From zero to hero in two days

Yes, yes, I know, I always said I hate administration work, but I am a certified Collax V-Family Expert now anyway.

The last two days were packed with excitement. Together with jET Computer Schweiz we have organised the first virtualization course for the Collax V-Family in Switzerland and since I want to eat my own dog food, it was time to dive head first into the KVM virtualization.

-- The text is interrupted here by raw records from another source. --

(** * DrawChain: the room engine of [src/pages/api/socket.ts], the drawing
    board, fill tool and voice mesh of [src/components/Canvas.tsx] and the
    lobby of [src/pages/index.tsx]

    A shallow embedding of the server's per-room state machine
    (join, start, word selection, guessing, disconnection, player removal,
    turn rotation, the two countdowns), of the per-recipient view
    [getPublicState], of socket.io's room fan-out, of the client's drawing
    board with its undo and redo stacks, of [floodFill], of the client's
    peer-connection upkeep, and of the lobby's room codes.

    Conventions.
    - JavaScript numbers that hold counters, indices and scores are [Z];
      canvas coordinates are [Q].
    - A JavaScript string is a sequence of code units; the model covers the
      code units below 256 (one [ascii] each), on which [toLowerCase],
      [trim] and the regular expression [/./] are written out.
    - [games] (a JS object used as a dictionary) is a [gmap string Game.t]
      of its own properties; under the names it inherits from
      [Object.prototype] ([inheritedKeys]) a lookup finds a truthy value
      that is no room, which the handlers take for one. socket.io's adapter
      ([room -> set of socket ids]) is a [gmap string (gset string)].
    - Every handler returns the server state it leaves, the list of
      emissions it performed, in program order, and the exception that ended
      it, if one did: what a handler wrote and sent before it threw stays
      written and sent.
    - socket.io's [emit] throws a [RangeError] on a payload that holds a live
      [Timeout] (its encoder recurses through the timer list without end);
      [Player.disconnectTimeout] tells whether the player object holds one.
    - [Math.random] is an input: the handlers that may call [nextTurn] take
      the three words [get3Words()] returned, [get3Words] takes the indices
      drawn, [generateRoomId] the six draws.
    - A [setInterval] handle is the field [Game.timer]; one firing of its
      callback is [timerTick]. The grace period of ['disconnect'] ends in
      [graceExpiry].
    - The [while] loops of [floodFill] carry a fuel argument; the statements
      about them give the fuel that suffices. *)

From Stdlib Require Import ZArith QArith Qround String Ascii List Bool Lia.
From stdpp Require Import base gmap sets list strings.

Local Open Scope string_scope.
Local Open Scope list_scope.
Local Open Scope Z_scope.

(** ** Strings *)

Module Js.

(** [String.prototype.toLowerCase] on code units below 256: the Latin
    capitals A-Z and the Latin-1 capitals 0xC0-0xDE (without the
    multiplication sign 0xD7) move up by 32. *)
Definition lowerChar (c : ascii) : ascii :=
  let n := nat_of_ascii c in
  if ((65 <=? n)%nat && (n <=? 90)%nat)
     || ((192 <=? n)%nat && (n <=? 222)%nat && negb (n =? 215)%nat)
  then ascii_of_nat (n + 32) else c.

Fixpoint toLowerCase (s : string) : string :=
  match s with
  | EmptyString => EmptyString
  | String c r => String (lowerChar c) (toLowerCase r)
  end.

(** White space and line terminators removed by [trim]: TAB, LF, VT, FF,
    CR, SPACE and NBSP. *)
Definition isSpace (c : ascii) : bool :=
  let n := nat_of_ascii c in
  ((9 <=? n)%nat && (n <=? 13)%nat) || (n =? 32)%nat || (n =? 160)%nat.

Fixpoint trimStart (s : string) : string :=
  match s with
  | EmptyString => EmptyString
  | String c r => if isSpace c then trimStart r else s
  end.

Fixpoint trimEnd (s : string) : string :=
  match s with
  | EmptyString => EmptyString
  | String c r =>
      match trimEnd r with
      | EmptyString => if isSpace c then EmptyString else String c EmptyString
      | r' => String c r'
      end
  end.

Definition trim (s : string) : string := trimEnd (trimStart s).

First, instead of ESXi, KVM or Hyper-V, even the Collax basic virtualization product, the V-Cube, which is based on KVM, does not come free, but at €195 a year with all the upgrades delivered directly to the V-Cube and a support with real people on the other end of the line, it’s more than worth it. And your customer will still pay less, because you will have the V-Cube up and running in under half an hour. Installing and configuring Windows XP takes longer.
Installing virtual machines is a blast. You can either put on it whatever you want or use templates from Collax. For example the CSG (Collax Security Gateway) has all I ever wanted for building a professional DMZ. What I find extremely helpful is the integrated graphical representation of the network. In one glance I was able to see the mistakes I did, when there was no line between the CSG and the rest of the world.

First we went for the basics. Claus Wickinghoff from linudata GmbH insisted in doing the the basic Collax Plattform Server first … when we all thought that’s baby stuff, let’s go for the real thing … but he was right. We all had those Ahaaaa-events, where we finally understood the philosophy of the Collax web interface, how you do things. Doing it right in a structured way – I think everybody is guilty in not reading the f.. hand book once in a while – just makes live a lot easier. Once you get the basic stuff, the virtualization becomes much easier to handle, because the interface is very similar.
No joke. We all installed the V-Cube in less than an hour. I tried to put Windows 8 on it, which runs, but there is one thing, nobody understood and was consistent. We were not able to write „@“ in the VNC in Windows 8, and only in Windows 8. Neither in the integrated client in the Collax Web Admin, nor in every other VNC client we tried. Just does not work. I believe that has nothing to do with the V-Cube.

At the end of the course, Claus Wickinghoff demonstrated the installation of a two machine cluster. Took him two hours with two VM’s and a lot of talking in between. He claims he can do it in an hour. He also said, with a lot of different open source products, he would be able to do the same thing, but that would probably take him a week and every installation would be different. Not something an admin appreciates. Collax takes all the pain from you and experience shows, that those clusters just work. Something a Domino admin knows is just the way it should be.
A feature which I believe is unique in the Collax cluster, is the embedded SAN. For a two machine cluster you don’t need an extra SAN. It’s integrated in the cluster and it’s redundant. That’s a huge saving and the Collax licence cost for V-Cube, Inter-V (for the cluster) and V-Store (SAN) are a very small part of the migration project. Where VMWare has a licensing schema where you need a half day course to understand it, Collax just charges per hardware.
The failover works great. I removed the interconnect between the two machines and within a few seconds, one machine killed the other and the load was transfered to the first and both applications where up an running (or still running on the surviving node of the cluster) in seconds.

All in all a great experience.
Now let’s imagine we put WS, IBM http and Connections on one box and DB2, Tivoly and Domino on the other and we got a high available social business cluster for SMB. Add that Web Administration Tool from TimeToAct and the administrator can stay on the beach while doing really fancy stuff.
IBM should like us for this, because KVM is the virtualization of choice from an IBM perspective. Domino officially supports KVM. Whatever that means, since I would be more concerned about the underlying OS.

With that course Giammi GmbH became the first Collax Gold Partner in Switzerland … a round of applause please.

Oh, and did I mention that my old Motorola phone finally gave up the gost? Must be 5 or more years. And I did not panic for two the days, not having connection to the outside world. Amazing isn’t it.
My new iPhone is doing it’s first charging cycle. Years and years of making jokes about those manager tamagochis (smart phones) and now I finally made it to the smart phone world. But nobody can expect, that I will have it with me, all the time. That’s probably not going to change.